In primo luogo quelli che si riferiscono al teatro mediorientale, dove la recente
vittoria di Hamas in Palestina ha sconvolto (disegnando nuovi scenari) piani
e rapporti di forza. Si può notare, in questo contesto, che il Cremlino
- usando una terminologia d'ordine giuridico - sarebbe interessato a derubricare
l'intera vicenda del conflitto Palestina-Israele, qualificandola sì come
"reato" grave, ma cercando di rinviare tempi e modi di giudizio. Ma
i ritmi della geopolitica impongono scelte immediate. E così Putin -
immerso nelle acque stagnanti di una diplomazia mediorientale che non da segni
di gran vitalità - si trova a dover fornire, nell'immediato, autonome
proposte e soluzioni. Non tanto perché la Russia è pur sempre
una potenza mondiale, quanto perché la situazione interna del suo Paese
richiede precisi approcci. Risposte, quindi.

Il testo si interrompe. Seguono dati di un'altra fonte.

Lemma walk_loop_wf (n : nat) :
  ∀ (es : list pyval) (p : addr) (st : store) (po : menu_obj),
    entries_size es ≤ n →
    forallb (wf_entry wf_menu) es = true →
    st !! p = Some po → obj_class po ≠ RadioMenuItem →
    ∃ st' kids,
      walk_loop _walk_menu es p st = Ok st'
      ∧ length st' = length st + entries_nodes es
      ∧ (∀ x, x < length st → x ≠ p → st' !! x = st !! x)
      ∧ st' !! p = Some (set_items po (obj_items po ++ kids))
      ∧ Forall2 (repr (length st) st' p) kids es.
Proof.
  induction n as [ | n IHn ].
  { intros [ | e es ] p st po Hsize _ Hp _.
    - by apply walk_loop_nil.
    - unfold entries_size in Hsize. simpl in Hsize. pose proof (py_size_pos e). lia. }
  induction es as [ | e es IHes ]; intros p st po Hsize Hwf Hp Hcls.
  { by apply walk_loop_nil. }
  simpl in Hwf. apply andb_prop in Hwf as [Hwfe Hwfes].
  unfold entries_size in Hsize. simpl in Hsize. fold (entries_size es) in Hsize.
  assert (Hlp : p < length st) by (by eapply lookup_lt_Some).
  (* the entry is a pair *)
  destruct e as [ | | | | | | [ | text [ | target [ | ? ? ] ] ] | | ];
    try discriminate Hwfe.
  simpl in Hwfe. rename Hwfe into Hwft.
  (* one round of the loop *)
  assert (Hround : ∃ st1 a,
    walk_entry _walk_menu (PTuple [text; target]) p st = Ok st1
    ∧ length st1 = length st + nodes (PTuple [text; target])
    ∧ (∀ x, x < length st → x ≠ p → st1 !! x = st !! x)
    ∧ st1 !! p = Some (set_items po (obj_items po ++ [a]))
    ∧ repr (length st) st1 p a (PTuple [text; target])).
  { destruct (is_list target) eqn:Htarget.
    - (* a submenu *)
      destruct target as [ | | | | | sub | | | ]; try discriminate Htarget.
      simpl in Hwft.
      set (a := length st).
      set (st0 := st ++ [RadioSubmenu_new text]).
      assert (Ha0 : st0 !! a = Some (RadioSubmenu_new text)) by apply lookup_new_new.
      assert (Hlen0 : length st0 = S a)
        by (unfold st0; rewrite length_app; simpl; lia).
      destruct (IHn sub a st0 (RadioSubmenu_new text))
        as (st1 & kids & Hloop & Hlen1 & Hframe1 & Ha1 & Hkids); try done.
      { simpl in Hsize. unfold entries_size. lia. }
      destruct (add_new_ok st1 a _
                  (MenuObj RadioMenuItem (PStr "Back") (Back a) [] None) Ha1)
        as (st2 & Hback & Hlen2 & Ha2 & Hb2 & Hframe2); [ done | ].
      assert (Hp2 : st2 !! p = Some po).
      { rewrite Hframe2, Hframe1 by lia. unfold st0.
        by rewrite lookup_new_old. }
      destruct (add_item_ok st2 p a po _ ltac:(lia) Hp2 Hcls Ha2)
        as (st3 & Hadd & Hlen3 & Hp3 & Ha3 & Hframe3).
      exists st3, a. split; [ | split; [ | split; [ | split ] ] ].
      + simpl. fold st0. fold a.
        unfold mbind at 1, result_bind.
        change (_walk_menu (PList sub) a st0)
          with (walk_loop _walk_menu sub a st0 ≫= walk_finish a).
        rewrite Hloop. simpl. unfold walk_finish, isinstance_RadioSubmenu.
        rewrite Ha1. simpl. unfold add_back_item, new.
        rewrite Hback. simpl. exact Hadd.
      + rewrite Hlen3, Hlen2, Hlen1, Hlen0. simpl.
        fold (entries_nodes sub). lia.
      + intros x Hx Hxp. rewrite Hframe3, Hframe2, Hframe1 by lia.
        by apply lookup_new_old.
      + exact Hp3.
      + apply repr_sub with (kids := kids) (back := length st1).
        * lia.
        * lia.
        * exact Ha3.
        * eapply Forall2_impl; [ exact Hkids | ].
          intros k e Hk. eapply repr_frame; [ | | exact Hk ]; [ lia | ].
          intros x Hx1 Hx2. rewrite Hframe3, Hframe2 by lia. reflexivity.
        * rewrite Hframe3 by lia. exact Hb2.
    - (* an item *)
      destruct (add_new_ok st p po (RadioMenuItem_new text target) Hp Hcls)
        as (st1 & Hadd & Hlen1 & Hp1 & Ha1 & Hframe1).
      exists st1, (length st). split; [ | split; [ | split; [ | split ] ] ].
      + rewrite walk_entry_leaf by exact Htarget. exact Hadd.
      + rewrite Hlen1. destruct target; simpl; try lia. discriminate.
      + exact Hframe1.
      + exact Hp1.
      + apply repr_item; [ lia | exact Htarget | exact Ha1 ]. }
  destruct Hround as (st1 & a & Hentry & Hlen1 & Hframe1 & Hp1 & Hrepr).
  destruct (IHes p st1 (set_items po (obj_items po ++ [a])))
    as (st' & kids & Hloop & Hlen' & Hframe' & Hp' & Hkids); try done.
  { lia. }
  exists st', (a :: kids). split; [ | split; [ | split; [ | split ] ] ].
  - simpl. simpl in Hentry. rewrite Hentry. simpl. exact Hloop.
  - rewrite Hlen', Hlen1. unfold entries_nodes. simpl. lia.
  - intros x Hx Hxp. rewrite Hframe', Hframe1 by lia. reflexivity.
  - rewrite Hp'. simpl. by rewrite <- app_assoc.
  - constructor.
    + eapply repr_frame; [ | | exact Hrepr ]; [ lia | ].
      intros x Hx1 Hx2. apply Hframe'; lia.
    + eapply Forall2_impl; [ exact Hkids | ].
      intros k e Hk. eapply repr_frame; [ | | exact Hk ]; [ lia | done ].
Qed.

(** ** The builder on a well-formed specification *)

Lemma wf_menu_list menu : wf_menu menu = true → ∃ es, menu = PList es.
Proof. destruct menu; try discriminate. eauto. Qed.

Lemma _get_menu_items_wf (self : RadioBaseMode) (st : store) (es : list pyval) :
  menu self = PList es → wf_menu (menu self) = true →
  ∃ st' kids,
    _get_menu_items self st = Ok (length st, st')
    ∧ length st' = S (length st) + entries_nodes es
    ∧ (∀ x, x < length st → st' !! x = st !! x)
    ∧ st' !! length st
      = Some (MenuObj RadioMenuMode PNone (Target PNone) kids None)
    ∧ Forall2 (repr (S (length st)) st' (length st)) kids es.
Proof.
  intros Hmenu Hwf. rewrite Hmenu in Hwf. simpl in Hwf.
  unfold _get_menu_items, new. rewrite Hmenu.
  set (st0 := st ++ [RadioMenuMode_new]).
  assert (Hlen0 : length st0 = S (length st))
    by (unfold st0; rewrite length_app; simpl; lia).
  destruct (walk_loop_wf (entries_size es) es (length st) st0 RadioMenuMode_new)
    as (st' & kids & Hloop & Hlen & Hframe & Hroot & Hkids);
    [ lia | exact Hwf | apply lookup_new_new | done | ].
  rewrite Hlen0 in Hkids.
  destruct es as [ | e es ].
  - (* the empty list is false: the root is returned as it is *)
    simpl in Hloop. injection Hloop as <-. inversion Hkids; subst.
    exists st0, []. simpl. split; [ reflexivity | ].
    split; [ rewrite Hlen0; unfold entries_nodes; simpl; lia | ].
    split; [ intros x Hx; by apply lookup_new_old | ].
    split; [ apply lookup_new_new | constructor ].
  - exists st', kids. split.
    + change (py_truthy (PList (e :: es))) with true. cbv iota.
      change (_walk_menu (PList (e :: es)) (length st) st0)
        with (walk_loop _walk_menu (e :: es) (length st) st0
                ≫= walk_finish (length st)).
      rewrite Hloop. simpl. unfold walk_finish, isinstance_RadioSubmenu.
      rewrite Hroot. reflexivity.
    + split; [ lia | ].
      split; [ | split; [ exact Hroot | exact Hkids ] ].
      intros x Hx. rewrite Hframe by lia. by apply lookup_new_old.
Qed.
Definition instance (s : Series) (C H i : nat) : Window :=
  {| context := map (firstn C) (instance_span s C H i);
     target := map (skipn C) (instance_span s C H i) |}.

(** Modelled from the spec: all N = T - C - H + 1 instances, or
    [InsufficientDataError] when T < C + H. *)
Definition extract (s : Series) (C H : nat) : result (list Window) :=
  if (time_length s <? C + H)%nat then Err InsufficientDataError
  else Ok (map (instance s C H) (seq 0 (time_length s - (C + H) + 1))).

(** Modelled from the spec: the sub-selection under [max_train_N]; of the
    two policies the specification allows, this is truncation to the first
    [max_train_N] instances. *)
Definition truncate (limit : option nat) (ws : list Window) : list Window :=
  match limit with
  | Some n => firstn n ws
  | None => ws
  end.

(** *** InstanceNormalizer *)

Section Normalizer.

(** The numerical floor of the scale. *)
Variable eps : R.

Record stats : Type := mk_stats {
  mean : R;
  scale : R
}.

Definition sum (xs : list R) : R := fold_right Rplus 0 xs.

Definition average (xs : list R) : R := sum xs / INR (List.length xs).

Definition std (xs : list R) : R :=
  sqrt (average (map (fun x => (x - average xs) * (x - average xs)) xs)).

(** Modelled from the spec: section 4.2.  mean = average of the context
    values, scale = max(std, eps); with instance_norm disabled mean = 0 and
    scale = 1. *)
Definition context_stats (enabled : bool) (ctx : list R) : stats :=
  if enabled
  then {| mean := average ctx; scale := Rmax (std ctx) eps |}
  else {| mean := 0; scale := 1 |}.

Definition forward (st : stats) (x : R) : R := (x - mean st) / scale st.

(** Modelled from the spec: normalize(context, target=None) ->
    (norm_context, norm_target, stats), for one variable of one window. *)
Definition normalize (enabled : bool) (ctx : list R) (tgt : option (list R))
    : list R * option (list R) * stats :=
  let st := context_stats enabled ctx in
  (map (forward st) ctx, option_map (map (forward st)) tgt, st).

(** Modelled from the spec: raw_value = norm_value * scale + mean. *)
Definition denormalize (norm_value : list R) (st : stats) : list R :=
  map (fun v => v * scale st + mean st) norm_value.

(** A whole window: each variable on its own. *)
Definition normalize_window (enabled : bool) (w : Window) : Window :=
  let normed :=
    map (fun ct => normalize enabled (fst ct) (Some (snd ct)))
        (combine (context w) (target w)) in
  {| context := map (fun r => fst (fst r)) normed;
     target := map (fun r => match snd (fst r) with
                             | Some t => t
                             | None => []
                             end) normed |}.

End Normalizer.

(** *** Weight matrices *)

(** Modelled from the spec: a weight matrix maps context_length inputs to
    horizon outputs; the optional bias is left out. *)
Record matrix : Type := mk_matrix {
  nrows : nat;
  ncols : nat;
  entry : nat -> nat -> R
}.

Definition matrix_of_rows (width : nat) (rows : list (list R)) : matrix :=
  {| nrows := List.length rows;
     ncols := width;
     entry := fun i j => nth j (nth i rows []) 0 |}.

(** The row vector [x] times [W]. *)
Definition apply_weights (W : matrix) (x : list R) : list R :=
  map (fun j => sum (map (fun k => nth k x 0 * entry W k j) (seq 0 (nrows W))))
      (seq 0 (ncols W)).

(** Modelled from the spec: section 9, the fitted parameters are a tagged
    variant. *)
Inductive weights : Type :=
| Shared (W : matrix)
| PerVariable (Ws : list matrix).

Record ForecastModel : Type := mk_ForecastModel {
  model_config : config;
  model_weights : weights
}.

(** *** ForecastModel *)

Section Model.

Variable eps : R.

(** Modelled from the spec: section 4.3's estimator as the fitting step
    sees it, a map from a design matrix (N, C), a target matrix (N, H) and
    alpha to a weight matrix, which may fail. *)
Variable estimator : matrix -> matrix -> R -> result matrix.

(** Modelled from the spec: the shapes in the estimator's contract
    (section 4.3): from X of shape (N, C) and y of shape (N, H) it returns
    a weight matrix of shape (C, H). *)
Definition returns_weight_shape : Prop :=
  forall (Xm ym : matrix) (a : R) (W : matrix),
    estimator Xm ym a = Ok W ->
    nrows W = ncols Xm /\ ncols W = ncols ym.

Fixpoint collect {X : Type} (rs : list (result X)) : result (list X) :=
  match rs with
  | [] => Ok []
  | r :: rest =>
      let? x := r in
      let? xs := collect rest in
      Ok (x :: xs)
  end.

(** The samples of one variable, one per window. *)
Definition variable_rows (part : Window -> list (list R)) (v : nat)
    (ws : list Window) : list (list R) :=
  map (fun w => nth v (part w) []) ws.

(** The samples of all variables pooled. *)
Definition pooled_rows (part : Window -> list (list R)) (ws : list Window)
    : list (list R) :=
  flat_map part ws.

I "perché" sono chiari e vanno messi nel conto prima di aprire
il dossier israelo-palestinese. Ricordiamo che è stato lo stesso Putin
a sorprendere, in un certo senso, le diplomazie mondiali rendendo nota la decisione
di portare la Russia nella Organizzazione della Conferenza Islamica e cioè
in quel forum che dal 1969 comprende 75 stati con popolazione a maggioranza
islamica. Una mossa non soltanto geopolitica, proprio perché carica di significati
interni. Putin, infatti, sa che la Conferenza Islamica comprende stati dominati
da una maggioranza fedele all'Islam, ma sostiene anche che il suo Paese - che
conta oltre 20 milioni di musulmani (il 14 % della popolazione) - ha diritto
di sentirsi parte del mondo musulmano in generale. Un vero e proprio sconvolgimento
di strategie? Oppure una mossa diplomatica per portare la Russia in nuovi e
vasti campi d'intervento?
In proposito va ricordato che in un colloquio avuto con il principe ereditario
dell' Arabia Saudita, Putin sottolineò la disponibilità a stringere
un patto di solidarietà con il mondo arabo. "In tutto il periodo
della nostra storia, la Russia - disse in quella occasione - ha tenuto rapporti
privilegiati con il mondo musulmano e arabo
Per molto tempo noi abbiamo
sempre considerato il mondo arabo, il mondo musulmano, come uno degli alleati
più vicini". Riferimenti diretti, quindi, alla vecchia gestione
sovietica.
Siamo così di fronte ad un'amicizia rinnovabile e sempre più stretta?
C'è, in sintesi, un certo mutamento di rotta, imprevisto sino ad oggi,
dato il crollo dell'Urss e l'ingresso di nuove concezioni nella politica russa.
Ma la mossa d'avvicinamento al mondo islamico da parte di Putin ha anche un
preciso obiettivo inter-religioso. Lo ha spiegato la stessa Chiesa ortodossa
russa che, quanto ad integralismi, non è seconda a nessuno.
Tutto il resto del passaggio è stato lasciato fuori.